J’ai l’impression de jouer la détective en balançant des petites conneries à droite à gauche, à prêcher le faux pour savoir le vrai.

— Ah ça oui ! J’aimerais trop être sa Sweetie, moi ! C’est con, un mec amoureux, quand même, se moque Becca.

— J’ai parlé de ça ? s’étonne Liam.

— Ouais, tu n’as pas arrêté de dire que tu l’aimais. C’était chiant, je trouve, surtout que c’est moi que tu matais.

— Je ne me souviens pas de t’avoir matée, grommelle-t-il en se plongeant dans son assiette.

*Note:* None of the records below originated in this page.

(** * The Markdown-to-Mintlify pipeline of [pipeline/tools/parser.py]

    A shallow embedding of the recursive-descent [Parser], of the AST and of
    [MintPrinter], with the entry point [to_mint], followed by the properties
    of the specification that concern them.

    Conventions of the embedding.
    - Python [int] is [Z]; [str] is [string].  Characters are bytes: the
      whitespace class and the case mapping are those of the ASCII range, so
      the model speaks of ASCII text.
    - A method of [Parser] or [MintPrinter] is a function that takes the
      object's fields as a record and returns the updated record; an exception
      is a value of [Exn] carried by [Raise].
    - Loops whose body may call [_parse_block] are bounded by a fuel argument;
      [OutOfFuel] is returned only when that bound is exhausted and stands for
      a computation that has not finished yet, never for a Python result. *)

From Stdlib Require Import ZArith List Bool Ascii String Lia DecimalString.
Import ListNotations.
Set Warnings "-register-all".
Open Scope list_scope.
Open Scope string_scope.
Open Scope Z_scope.

(** ** Python string operations used by the parser and the printer *)

Module PyStr.

(** [str.isspace] on the ASCII range; the class behind [\s], [str.strip()]
    and [str.split()] for text patterns. *)
Definition is_space (c : ascii) : bool :=
  let n := nat_of_ascii c in
  ((9 <=? n) && (n <=? 13) || (28 <=? n) && (n <=? 32))%nat.

Fixpoint in_chars (cs : string) (c : ascii) : bool :=
  match cs with
  | EmptyString => false
  | String x r => Ascii.eqb x c || in_chars r c
  end.

Fixpoint lstrip_by (p : ascii -> bool) (s : string) : string :=
  match s with
  | EmptyString => EmptyString
  | String c r => if p c then lstrip_by p r else s
  end.

Fixpoint rstrip_by (p : ascii -> bool) (s : string) : string :=
  match s with
  | EmptyString => EmptyString
  | String c r =>
      match rstrip_by p r with
      | EmptyString => if p c then EmptyString else String c EmptyString
      | r' => String c r'
      end
  end.

Definition strip_by (p : ascii -> bool) (s : string) : string :=
  lstrip_by p (rstrip_by p s).

(** [s.strip()], [s.rstrip()] *)
Definition strip (s : string) : string := strip_by is_space s.
Definition rstrip (s : string) : string := rstrip_by is_space s.
(** [s.strip(chars)], [s.lstrip(chars)] *)
Definition strip_chars (cs s : string) : string := strip_by (in_chars cs) s.
Definition lstrip_chars (cs s : string) : string := lstrip_by (in_chars cs) s.

Definition lower_char (c : ascii) : ascii :=
  let n := nat_of_ascii c in
  if ((65 <=? n) && (n <=? 90))%nat then ascii_of_nat (n + 32) else c.

(** [s.lower()] *)
Fixpoint lower (s : string) : string :=
  match s with
  | EmptyString => EmptyString
  | String c r => String (lower_char c) (lower r)
  end.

— Elle, elle s’en rappelle bien en revanche, dis-je en lui tapotant la cuisse. Et pas que de ça, d’ailleurs.

— Sarah ! m’apostrophe Becca qui ne s’attendait pas à ce que je parle de ses confidences. Tu ne peux pas lui raconter ça, quand même !

— Raconter quoi ? J’ai fait quoi ? demande-t-il, la voix presque tremblante.

— Rien, laisse tomber, petit frère. Tu regretterais trop de ne pas t’en souvenir, j’imagine.

— Tu lui as peloté les seins, intervient un Abdul hilare. Et si tu t’en souviens pas, c’est vraiment con.

Lui se marre alors que Liam me regarde, les yeux écarquillés. Eh oui, mon petit père. Et ne compte pas sur moi pour te faciliter les choses.

— Tu vois, le problème quand on picole, c’est le trou de mémoire. Et la trahison, aussi. Heureusement que ta “Sweetie” n’est pas sur le campus. Au moins, elle ne saura rien de tes frasques d’hier soir, lui dis-je calmement.

— Mes frasques ? J’ai juste… Enfin, oui, tu as raison, elle ne le saura pas, c’est déjà ça. Becca, continue-t-il en se tournant vers elle, je t’assure que je n’avais pas toute ma tête… Sinon, jamais je n’aurais abusé de toi comme ça…

— Toi, abuser d’elle ? m’esclaffé-je. Tu déconnes ? T’étais ivre mort ! C’est plutôt l’inverse pour le coup !

— Oh Sarah, ça va, intervient Becca, on s’amuse, c’est tout !

— Ouais, moi, je ne trouve pas ça drôle, bougonne Liam.

— Tu boiras sans doute moins à ta prochaine soirée, c’est une bonne leçon à retenir, souris-je en me levant. Sur ce, je vous laisse finir de manger. Ne prévoyez pas de plan à trois pendant mon absence, hein ?

— Tu préfèrerais un plan à quatre, Bichette ? rit Becca en venant me faire la bise. Promis, on va être sages, et j’arrête mes bêtises…

— C’est ça. Un plan à deux, ça me suffit, et ça ne t’inclue absolument pas, Bichette ! A ce soir, Liam.

Je récupère mon plateau et les laisse là tous les trois. Becca avec ses fantasmes à la con, Abdul avec sa folle de nana, et Liam avec ses remords. Chacun ses galères, non ? Je compte le faire mariner encore un moment avant de faire preuve de compréhension. Faut pas pousser, autant qu’il s’en veuille un peu, ça lui évitera peut-être de recommencer ce genre de conneries.